The scope and mission is determined by one of the goals of the Healthcare and Life Sciences Special Interest Group (HCLSIG) specified in the charter, viz., “Core vocabularies and ontologies to support cross-community data integration and collaborative efforts”. The main thrust of activities will be around the theme of coming up with best practices that revolve around the definition, creation, evaluation and maintenance of ontologies in the context of well defined use cases that are likely to be of interest to the broader HCLSIG community. Towards this end, this group will collaborate with other working groups within HCLSIG and the National Center for Biomedical Ontology (NCBO)  to achieve it’s objectives and targets.

Statement of Objectives

A set of use cases exemplifying the vision of the bench to the bedside will be specified. A carefully selected subset of these use cases will form the context for answering a set of questions that are likely to arise in the minds of a healthcare practitioner or a life science and clinical researcher as he she attempts to use ontologies and semantic web specifications to address his information and knowledge needs. These questions are:

 

1.      What is an ontology? A very pragmatic definition which encompasses among other things, terminologies (such as Snomed, GO) and information models (such as HL7 RIM). A working definition with guidelines and examples from various healthcare and life science applications need to be developed. The current definition of an ontology as enunciated by the W3C needs to be examined and extended if required. Ontology as a model of use needs to be emphasized in contrast to ontology as a model of meaning. The strategy will be to assimilate current “ontology-like” artifacts and extend them to create OWL-DL ontologies demonstrating with use case examples the value achieved in doing so.

 

2.      What information should be represented in an ontology?

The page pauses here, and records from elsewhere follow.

(* ===== verification/Hotplug.v ===== *)
(** * Hotplug: disks, interfaces and security groups of an existing VM

    [attach_disk], [remove_disk], [add_nic], [remove_nic], [attach_security_group]
    and [detach_security_group] of [qarax/src/handlers/vm/handler.rs], and the
    handlers of [qarax/src/handlers/security_group/handler.rs].

    A change is written to the tables and, when the VM exists on a node, applied
    there; a refusal of the node takes the row back.  The firewall of every VM
    concerned is sent to its node again. *)

From S2P Require Import Prelude Text Errors Tables NodeApi World Samples VmConfig Hooks Vms.
From S2P Require Import Jobs Storage Hosts StorageObjects Ipv4 Networks Devices.
From S2P Require Import SecurityGroups NetworkPolicy CreateRequest VmLifecycle VmCreate.
#[local] Open Scope Z_scope.
#[local] Set Default Proof Using "Type".

Record AttachDiskRequest := {
  ad_storage_object_id : Uuid;
  ad_logical_name : option string;
  ad_boot_order : option Z
}.

Definition get_disk (id : Uuid) : M SqlxError VmDisk :=
  query Pool (fun db => fetch_one (t_vm_disks db !! id)).
Definition get_nic (id : Uuid) : M SqlxError NetworkInterface :=
  query Pool (fun db => fetch_one (t_network_interfaces db !! id)).

(** The order after the last one; [i32] addition. *)
Definition next_boot_order (existing : list VmDisk) : Z :=
  match omap vd_boot_order existing with
  | [] => 0
  | b :: bs => as_i32 (foldr Z.max b bs + 1)
  end.

Definition on_node (s : VmStatus) : bool := bool_decide (s ∈ [Running; Shutdown]).

Section hotplug.
Context `{UuidText} `{PolicySerde} {coll : Collation} {inet : PgInet} {mac : PgMacaddr}
  {cidr_order : CidrOrder}.
Variable rpc_error_text : RpcCall -> RpcOutcome -> string.

Abbreviation sync_firewall := (sync_vm_firewall rpc_error_text).

(** ** Disks *)

Definition disk_config_for_hotplug (disk : VmDisk) (obj : StorageObject) (pool : StoragePool)
    (upper_object : option StorageObject) : result Error DiskConfig :=
  match sp_pool_type pool with
  | OverlayBd =>
      let text k := Some (default ""%string (json_get (so_config obj) k ≫= json_as_str)) in
      let '(data, index) := overlaybd_upper_paths upper_object in
      Ok (disk_to_disk_config disk None (text "image_ref"%string) (text "registry_url"%string) data index)
  | Local | Nfs =>
      Ok (disk_to_disk_config disk (get_path_from_config (so_config obj)) None None None None)
  | Block =>
      path ← ok_or (UnprocessableEntity ("Storage object " +:+ uuid_to_string (so_id obj)
                      +:+ " has invalid iSCSI config")) (iscsi_by_path (so_config obj));
      Ok (disk_to_disk_config disk (Some path) None None None None)
  end.

(** A local disk of a VM on a node must be in reach of the host. *)
Definition check_local_attach (vm : Vm) (pool : StoragePool) : M Error unit :=
  if bool_decide (sp_pool_type pool = Local) && on_node (v_status (vm_row vm)) then
    host_id ← of_result (ok_or (UnprocessableEntity "Cannot attach a local disk to a VM with no assigned host")
                           (v_host_id (vm_row vm)));
    has_pool ← sqlx_q (host_has_pool host_id (sp_id pool));
    if (has_pool : bool) then mret tt
    else throw (UnprocessableEntity ("VM's host " +:+ uuid_to_string host_id
                  +:+ " is not attached to local storage pool " +:+ uuid_to_string (sp_id pool)))
  else mret tt.

(** The transaction: the object with its lock, the checks, the row. *)
Definition attach_body (vm : Vm) (vm_id object_id : Uuid) (logical_name : string) (boot_order : Z)
  : M Error (StorageObject * StoragePool * Uuid) :=
  obj ← sqlx_q (get_object_for_update object_id);
  pool ← sqlx_q (get_pool (so_storage_pool_id obj));
  _ ← check_local_attach vm pool;
  _ ← ensure_storage_object_can_be_attached_tx obj pool (Some vm_id);
  id ← sqlx_q (create_disk_tx (simple_disk vm_id object_id logical_name ("/dev/" +:+ logical_name)
                                 boot_order JNull None));
  mret (obj, pool, id).

(** Apply the disk on the node; a refusal deletes the row. *)
Definition apply_disk (vm_id : Uuid) (disk : VmDisk) (obj : StorageObject) (pool : StoragePool)
  : M Error unit :=
  host ← host_for_vm vm_id;
  upper ← (match vd_upper_storage_object_id disk with
           | Some object_id => o ← sqlx_q (get_object object_id); mret (Some o)
           | None => mret None
           end);
  config ← of_result (disk_config_for_hotplug disk obj pool upper);
  r ← rpc host (AddDiskDevice vm_id config);
  if bool_decide (r = RpcOk) then mret tt
  else
    _ ← attempt (delete_disk (vd_id disk));
    throw InternalServerError.

Definition attach_disk (vm_id : Uuid) (req : AttachDiskRequest) : M Error VmDisk :=
  vm ← sqlx_q (Vms.get vm_id);
  if negb (bool_decide (v_status (vm_row vm) ∈ [Created; Running; Shutdown])) then
    throw (UnprocessableEntity "Disks can only be attached to VMs in Created, Running, or Shutdown state")
  else
    existing ← sqlx_q (list_disks_by_vm vm_id);
    let logical_name := default (default "" (next_disk_id existing)) (ad_logical_name req) in
    let boot_order := default (next_boot_order existing) (ad_boot_order req) in
    '(obj, pool, id) ← in_tx from_sqlx (attach_body vm vm_id (ad_storage_object_id req) logical_name boot_order);
    disk ← sqlx_q (get_disk id);
    _ ← (if on_node (v_status (vm_row vm)) then apply_disk vm_id disk obj pool else mret tt);
    mret disk.

(** A call whose failure is an internal error. *)
Definition rpc_or_internal (host : Host) (call : RpcCall) : M Error unit :=
  r ← rpc host call;
  if bool_decide (r = RpcOk) then mret tt else throw InternalServerError.

Definition remove_disk (vm_id : Uuid) (device_id : string) : M Error unit :=
  vm ← sqlx_q (Vms.get vm_id);
  if negb (bool_decide (v_status (vm_row vm) ∈ [Created; Running; Shutdown])) then
    throw (UnprocessableEntity "Disks can only be removed from VMs in Created, Running, or Shutdown state")
  else
    disk ← sqlx_q (get_disk_by_logical_name vm_id device_id);
    disk ← of_result (ok_or NotFound disk);
    _ ← (if on_node (v_status (vm_row vm)) then
           host ← host_for_vm vm_id;
           rpc_or_internal host (RemoveDiskDevice vm_id device_id)
         else mret tt);
    sqlx_q (delete_disk (vd_id disk)).

(** ** Interfaces *)

Definition set_nn_id (id : string) (n : NewVmNetwork) : NewVmNetwork :=
  {| nn_id := id; nn_network_id := nn_network_id n; nn_mac := nn_mac n; nn_tap := nn_tap n;
     nn_ip := nn_ip n; nn_mask := nn_mask n; nn_mtu := nn_mtu n; nn_host_mac := nn_host_mac n;
     nn_interface_type := nn_interface_type n; nn_vhost_user := nn_vhost_user n;
     nn_vhost_socket := nn_vhost_socket n; nn_vhost_mode := nn_vhost_mode n;
     nn_num_queues := nn_num_queues n; nn_queue_size := nn_queue_size n;
     nn_rate_limiter := nn_rate_limiter n; nn_offload_tso := nn_offload_tso n;
     nn_offload_ufo := nn_offload_ufo n; nn_offload_csum := nn_offload_csum n;
     nn_pci_segment := nn_pci_segment n; nn_iommu := nn_iommu n |}.
Definition set_nn_ip (ip : string) (n : NewVmNetwork) : NewVmNetwork :=
  {| nn_id := nn_id n; nn_network_id := nn_network_id n; nn_mac := nn_mac n; nn_tap := nn_tap n;
     nn_ip := Some ip; nn_mask := nn_mask n; nn_mtu := nn_mtu n; nn_host_mac := nn_host_mac n;
     nn_interface_type := nn_interface_type n; nn_vhost_user := nn_vhost_user n;
     nn_vhost_socket := nn_vhost_socket n; nn_vhost_mode := nn_vhost_mode n;
     nn_num_queues := nn_num_queues n; nn_queue_size := nn_queue_size n;
     nn_rate_limiter := nn_rate_limiter n; nn_offload_tso := nn_offload_tso n;
     nn_offload_ufo := nn_offload_ufo n; nn_offload_csum := nn_offload_csum n;
     nn_pci_segment := nn_pci_segment n; nn_iommu := nn_iommu n |}.

(** The two reads of the network and its bridge run concurrently; an error of
    either is ignored. *)
Definition net_config_for_hotplug (nic : NetworkInterface) (host_id : Uuid) : M Error NetConfig :=
  let c := net_config_of nic in
  match ni_network_id nic with
  | None => mret c
  | Some net_id =>
      network ← attempt (Networks.get net_id);
      bridge ← attempt (get_host_bridge host_id net_id);
      let c := match network with
               | Ok network =>
                   if is_passt network then set_passt c
                   else if bool_decide (is_Some (nc_ip c)) && bool_decide (nc_mask c = None)
                   then set_mask (subnet_mask_from_cidr (net_subnet network)) c
                   else c
               | Err _ => c
               end in
      mret (match bridge with Ok (Some bridge) => set_bridge (Some bridge) c | _ => c end)
  end.

Definition delete_nic_and_release_ip (nic : NetworkInterface) : M Error unit :=
  in_tx from_sqlx (
    _ ← sqlx_q (delete_nic_tx (ni_id nic));
    match ni_network_id nic, ni_ip_address nic with
    | Some network_id, Some ip_address =>
        _ ← sqlx_q (release_ip_by_network_and_address_tx network_id ip_address);
        mret tt
    | _, _ => mret tt
    end).

(** The transaction: the address, then the row.  [None]: the address loop is
    still running. *)
Definition add_nic_body (fuel : nat) (vm_id : Uuid) (req : NewVmNetwork) : M Error (bool * option Uuid) :=
  req ← (match nn_network_id req with
         | None => mret (Some req)
         | Some network_id =>
             ip ← allocate_network_ip_tx fuel vm_id network_id (nn_ip req);
             mret ((fun ip => set_nn_ip ip req) <$> ip)
         end);
  match req with
  | None => mret (false, None)
  | Some req =>
      id ← sqlx_q (create_nic vm_id req);
      mret (true, Some id)
  end.

Definition apply_nic (vm_id : Uuid) (nic : NetworkInterface) : M Error unit :=
  host ← host_for_vm vm_id;
  config ← net_config_for_hotplug nic (h_id host);
  r ← rpc host (AddNetworkDevice vm_id config);
  if bool_decide (r = RpcOk) then mret tt
  else
    _ ← attempt (delete_nic_and_release_ip nic);
    throw InternalServerError.

Definition add_nic (fuel : nat) (vm_id : Uuid) (req : NewVmNetwork) : M Error (option NetworkInterface) :=
  vm ← sqlx_q (Vms.get vm_id);
  if negb (bool_decide (v_status (vm_row vm) ∈ [Created; Running])) then
    throw (UnprocessableEntity "NICs can only be added to VMs in Created or Running state")
  else
    existing ← sqlx_q (list_nics_by_vm vm_id);
    let req := if String.eqb (nn_id req) "" then set_nn_id (default "" (next_net_id existing)) req else req in
    if existsb (fun n => String.eqb (ni_device_id n) (nn_id req)) existing then
      throw (Conflict ("NIC device ID '" +:+ nn_id req +:+ "' is already in use on this VM"))
    else
      id ← in_tx_opt from_sqlx (add_nic_body fuel vm_id req);
      match id with
      | None => mret None
      | Some id =>
          nic ← sqlx_q (get_nic id);
          _ ← (if bool_decide (v_status (vm_row vm) = Running) then apply_nic vm_id nic else mret tt);
          _ ← sync_firewall vm_id;
          mret (Some nic)
      end.

Definition list_nics (vm_id : Uuid) : M Error (list NetworkInterface) :=
  _ ← sqlx_q (Vms.get vm_id);
  sqlx_q (list_nics_by_vm vm_id).

Definition remove_nic (vm_id : Uuid) (device_id : string) : M Error unit :=
  vm ← sqlx_q (Vms.get vm_id);
  if negb (bool_decide (v_status (vm_row vm) ∈ [Created; Running])) then
    throw (UnprocessableEntity "NICs can only be removed from VMs in Created or Running state")
  else
    nic ← sqlx_q (get_nic_by_device_id vm_id device_id);
    nic ← of_result (ok_or NotFound nic);
    _ ← (if bool_decide (v_status (vm_row vm) = Running) then
           host ← host_for_vm vm_id;
           rpc_or_internal host (RemoveNetworkDevice vm_id device_id)
         else mret tt);
    _ ← delete_nic_and_release_ip nic;
    sync_firewall vm_id.

(** ** Security groups *)

Definition list_security_groups (vm_id : Uuid) : M Error (list SecurityGroup) :=
  _ ← sqlx_q (Vms.get vm_id);
  sqlx_q (list_groups_by_vm vm_id).

Definition attach_security_group (vm_id security_group_id : Uuid) : M Error unit :=
  _ ← sqlx_q (Vms.get vm_id);
  _ ← sqlx_q (get_group security_group_id);
  _ ← in_tx from_sqlx (sqlx_q (add_to_vm vm_id security_group_id));
  sync_firewall vm_id.

Definition detach_security_group (vm_id security_group_id : Uuid) : M Error unit :=
  _ ← sqlx_q (Vms.get vm_id);
  _ ← sqlx_q (get_group security_group_id);
  _ ← in_tx from_sqlx (sqlx_q (remove_from_vm vm_id security_group_id));
  sync_firewall vm_id.

Definition delete_security_group (security_group_id : Uuid) : M Error unit :=
  _ ← sqlx_q (get_group security_group_id);
  vm_ids ← sqlx_q (list_vm_ids security_group_id);
  _ ← sqlx_q (delete_group security_group_id);
  for_all_m sync_firewall vm_ids.

Definition create_group_rule (security_group_id : Uuid) (rule : NewSecurityGroupRule) : M Error Uuid :=
  _ ← sqlx_q (get_group security_group_id);
  id ← sqlx_q (SecurityGroups.create_rule security_group_id rule);
  _ ← sync_security_group_members rpc_error_text security_group_id;
  mret id.

Definition delete_group_rule (security_group_id rule_id : Uuid) : M Error unit :=
  _ ← sqlx_q (get_group security_group_id);
  _ ← sqlx_q (SecurityGroups.delete_rule security_group_id rule_id);
  sync_security_group_members rpc_error_text security_group_id.
End hotplug.

(** ** Interfaces: what a change leaves *)

Section nic_facts.
Context `{UuidText} `{PolicySerde} {coll : Collation} {inet : PgInet} {mac : PgMacaddr}
  {cidr_order : CidrOrder}.
Variable rpc_error_text : RpcCall -> RpcOutcome -> string.

Definition not_internal (e : Error) : Prop := e <> InternalServerError.

Lemma try_allocate_exact n ip v o w w' r :
  try_allocate_ip_tx n ip v o w = (w', Ok r) ->
  w_db w' = w_db w /\
  match r with
  | None => conn_db Tx w' = conn_db Tx w
  | Some r => inet_in ip = Some (ipa_address r) /\
      t_ip_allocations (conn_db Tx w) !! (n, ipa_address r) = None /\
      conn_db Tx w' = with_ip_allocations (insert (n, ipa_address r) r) (conn_db Tx w)
  end.
Proof.
  unfold try_allocate_ip_tx. intros Hrun. minv.
  match goal with Hf : _ = Ok (_, _) |- _ => apply result_bind_ok in Hf as (a&Ha&Hf) end.
  apply ok_or_ok in Ha. case_match; [by simplify_eq|].
  match goal with Hf : _ = Ok (_, _) |- _ => apply result_bind_ok in Hf as (?&_&Hf); injection Hf as <- <- end.
  done.
Qed.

The various knowledge artifacts that could be represented using ontology-like artifacts need to be enumerated. Candidate representations of these artifacts could be terminologies such as Snomed and Gene Ontology, various Genomic artifacts such as Genes, Variants, Proteins and various clinical artifacts such as Clinical Documentation templates and Clinical Decision Support Rules. Ontologies can also be used to encode processes and process models related to biological pathways, clinical care protocols, clinical guidelines and web services annotation models. Other artifacts that need to be designed and represented in an ontology could be namespaces, mappings of ontological elements to underlying database schemas and other data structures and mappings across various identifier and value sets. Provenance information about a knowledge artifact such as “who”, “what”. “when”, etc.; versioning and history information and information about content dependencies could also be captured in an ontology.

 

3.      How should information be represented in an ontology? Various candidate possibilities of representing information and knowledge in an ontology are based on available standards such as RDF, OWL and SWRL. A set of best practice guidelines needs to be identified for knowledge representation. Furthermore the need for representing probabilistic knowledge is also crucial in the HCLS areas. Some sources of uncertainty include: uncertainty in data (e.g., uncertainty in genotyping data from the affymetrix chip), uncertainty in evidence, uncertainty in hypotheses, and quality/trust judgements (e.g., I trust HCM test results more from lab X then from lab Y). Current standards (RDF/OWL/SWRL) need to be investigated whether these requirements can be supported or the HCLSIG should propose some OWL/RDF extensions.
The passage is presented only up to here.